Setting Up a Basic System

The simplest greywater system requires a three-way diverter valve installed on your washing machine drain. This valve lets you switch between sending water to the sewer (or septic system) and sending it to your irrigation lines. The valve and an accompanying air vent need to be installed at least six inches above the top of the washing machine and clearly labeled. Most systems also include a surge tank to hold water briefly before it flows to the garden, preventing waterlogging.

One important rule: untreated greywater should not be stored for more than 24 hours. The bacteria in it multiply quickly and produce foul odors. Adding about two tablespoons of chlorine bleach per gallon extends storage time somewhat, but the best practice is to use greywater the same day you collect it.

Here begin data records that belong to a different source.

(** * Workflow memory of pipeline-backend

    A shallow embedding of [pkg/memory/memory.go] and of the [Map] type of
    [pkg/data], together with the properties of the workflow memory core:
    batch indexing, path resolution by [Get], event emission when streaming
    is enabled, snapshot and restore through the durable store, and the
    structural projection of values.  The operator [crop] of the image
    component follows, with its two masks, the rounded corners and the
    circle.

    Go features are rendered as follows.
    - A call either returns or panics: [result] has [Ok], [Err] (the Go
      pair [(zero, err)] with [err != nil]) and [Panic].
    - A method that mutates its receiver and returns [error] yields an
      [exec]: the returned error (if any) together with the state reached,
      or a panic.
    - [int] is [Z]; strings are byte strings ([string]); [map[string]T] is
      [gmap string T]; slices are lists.
    - [sync.Mutex] serialises calls; the embedding gives the sequential
      semantics of one call at a time, so the mutex does not appear.
    - Values are trees: a [*data.Map] stored at two places of the memory is
      represented by two equal subtrees. *)

From Stdlib Require Import ZArith Ascii String.
From stdpp Require Import base option list gmap strings fin_maps pretty.

Set Warnings "-register-all".

Local Open Scope string_scope.
Local Open Scope Z_scope.

(** ** Go runtime *)

Module golang.

(** The [error] interface.  [Errorf] is an error built by [fmt.Errorf];
    [Foreign] is an error value handed back by a library ([redis],
    [gob], [json], [protojson]). *)
Inductive error : Type :=
| Errorf (msg : string)
| Foreign (pkg msg : string).

(** Run-time panics raised by the operations the code uses. *)
Inductive panic : Type :=
| IndexOutOfRange      (* s[i] with i outside 0 <= i < len(s) *)
| SliceBoundsOutOfRange (* s[a:b] with a > b or b > len(s) *)
| InterfaceConversion  (* x.(T) without ", ok" on another dynamic type *)
| NilDereference       (* method call on a nil interface *)
| MakeSliceLenOutOfRange. (* make([]T, n) with n < 0 *)

Inductive result (A : Type) : Type :=
| Ok (a : A)
| Err (e : error)
| Panic (p : panic).
Arguments Ok {A} a.
Arguments Err {A} e.
Arguments Panic {A} p.

Definition result_bind {A B} (f : A -> result B) (r : result A) : result B :=
  match r with
  | Ok a => f a
  | Err e => Err e
  | Panic p => Panic p
  end.

#[global] Instance result_ret : MRet result := fun A a => Ok a.
#[global] Instance result_mbind : MBind result := fun A B f r => result_bind f r.
#[global] Instance result_fmap : FMap result :=
  fun A B f r => result_bind (fun a => Ok (f a)) r.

Health and Safety Considerations

Greywater carries lower pathogen levels than sewage, but it’s not sterile. Bacteria like E. coli and Salmonella can be present, especially in water used to wash diapers or heavily soiled clothing. The World Health Organization notes that disease outbreaks of cholera, typhoid, and dysentery have been linked to using improperly managed greywater for vegetable irrigation.

The practical safety measures are straightforward. Use subsurface irrigation rather than sprinklers to prevent contact with skin and inhaling mist. If you irrigate food crops, wash produce thoroughly before eating and apply greywater to the soil, not the edible parts of the plant. Keep children and pets away from areas where greywater is actively being applied. For above-ground systems like ponds, mosquito breeding is a concern that needs active management.

Protecting Your Soil Long-Term

The biggest environmental risk from greywater reuse is salt accumulation in soil, driven primarily by sodium in detergents. Clay soils are especially vulnerable because they drain poorly and trap salts. If you live in an area with less than 20 inches of annual rainfall, periodic flushing of the soil with fresh water helps prevent salt buildup. Sandy soils are more forgiving because they drain freely.

Choosing plant-friendly, low-sodium cleaning products is the single most effective way to keep your soil healthy over years of greywater irrigation. Many “greywater-safe” detergents are now available specifically for this purpose.